In Loving Memory of Beryl Raymer

Beryl Raymer, 1925-2017

As a community-funded Foundation, we are indebted to our wonderful supporters who make our life-saving research possible. Sadly, one of our most generous, loyal supporters, Beryl Raymer, recently passed away. We are deeply grateful for the many years of support Beryl gave, and believe the ground-breaking research undertaken by our researchers will serve as a wonderful legacy in her memory.

Beryl Raymer was a great believer in the power of education to unlock an individual’s true potential. A natural educator and gifted communicator, having graduated from teacher’s college in 1943 when female teachers were in high demand due to the number of men enlisting in the second world war, Beryl’s talent for teaching and keen organisational skills led to rapid promotion.

But unlike the majority of women who had to forfeit their new-found independence when the men folk finally returned home from the War, Beryl was able to carve out an impressive career for herself in education.

In 1963, Beryl was the principal of Bathurst Primary School when she was selected to join an international delegation of education experts who were sent to Uganda for four months, to advise on infant teacher training.

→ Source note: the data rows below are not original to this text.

(** From the module's initial state the first name is GS1: the entry of the
    empty dictionary counts. *)
Lemma first_name_is_GS1 s sdict :
  to_pdf_dict s = Ok sdict -> sdict <> empty_style_dict -> sdict <> EmptyString ->
  snd (_get_or_set_style_dict s initial_registry) = Ok (Some "GS1").
Proof.
  intros H Hne Hnz. unfold _get_or_set_style_dict. rewrite H.
  assert (truthy (PyRaw sdict : pyval Number) = true) as ->.
  { simpl. destruct sdict; [congruence | reflexivity]. }
  cbn [negb]. rewrite initial_registry_eq.
  cbn [_global_style_registry _global_style_name_lookup].
  rewrite lookup_singleton_ne; [reflexivity|].
  intros Heq. apply Hne. symmetry. exact Heq.
Qed.

End RegistryProperties.

(** ** Merging styles *)

Section MergeProperties.
Context {Number : Type} {py : Python Number}.
Implicit Types (s t new : GraphicsStyle Number) (v : pyval Number).

Lemma merged_value_child s t prop :
  all_INHERIT t -> merged_value t s prop = get_property s prop.
Proof.
  intros Ht. unfold merged_value.
  destruct (get_property s prop) as [cval|e]; simpl; [|reflexivity].
  destruct cval; simpl; try reflexivity. apply Ht.
Qed.

Lemma merged_value_parent s t prop :
  all_INHERIT t -> merged_value s t prop = get_property s prop.
Proof. intros Ht. unfold merged_value. rewrite Ht. reflexivity. Qed.

Lemma merge_loop_copy parent child s props new :
  (forall prop, merged_value parent child prop = get_property s prop) ->
  merge_loop parent child props new = copy_loop s props new.
Proof.
  intros H. revert new. induction props as [|prop rest IH]; intros new.
  - reflexivity.
  - simpl. unfold merge_property. specialize (H prop).
    unfold merged_value in H.
    destruct (get_property child prop) as [cval|e]; simpl in *.
    + rewrite H. destruct (get_property s prop) as [v|e]; simpl; [|reflexivity].
      destruct (set_property prop new v) as [new' [u|e]]; simpl; [apply IH|reflexivity].
    + rewrite <- H. reflexivity.
Qed.

(** What the setters do with the values they store. *)

Lemma set_paint_rule_ok new v :
  ok_paint_rule v = true ->
  set_paint_rule new v = (setattr new "_paint_rule" v, Ok tt).
Proof. destruct v as [| | | | | | | | | | |[]| | |]; try discriminate; reflexivity. Qed.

On her return, Beryl continued to leave her indelible mark on a number of NSW school communities in the role of principal, before taking on a senior policy position within the NSW Education Department.

After her retirement, Beryl was able to devote more time to her dual passions; gardening and sport. In addition to being a member of the Royal Botanic Gardens, Beryl was a keen golfer and award-winning tennis player, and stayed physically active until well into her 80’s. However, her championing of education never stopped, and in 2013 after attending a presentation by Heart Research Australia researchers on the latest research into cardiovascular disease, Beryl made the visionary decision to establish the Beryl Raymer Scholarship Program to support PhD students of heart research.

Beryl was very proud of her scholars, and followed their progress closely. Not long before she passed away, she was able to meet with one of her alumni, Dr Keyvan Karimi who was shortly to take up a clinical fellowship at Columbia University Medical Centre in New York – one of the most prestigious centres in the world for clinical cardiology and research, where he is pursuing his research into the link between diabetes and heart disease. Dr Karimi attributed much of his success to Beryl’s early support, reflecting that: “Beryl played a big part in my development as an academic. Her support was invaluable and I was always very touched by the fact she took an ongoing interest in me.”

A very modest woman, Beryl shunned public acknowledgement of any kind. However, her alumni are continuing their promising careers in heart research, and may, at some future point, be responsible for the next big breakthrough in heart disease prevention or treatment. One day, thousands of Australian lives may be saved thanks to Beryl Raymer, and her passion for transforming lives and making a difference.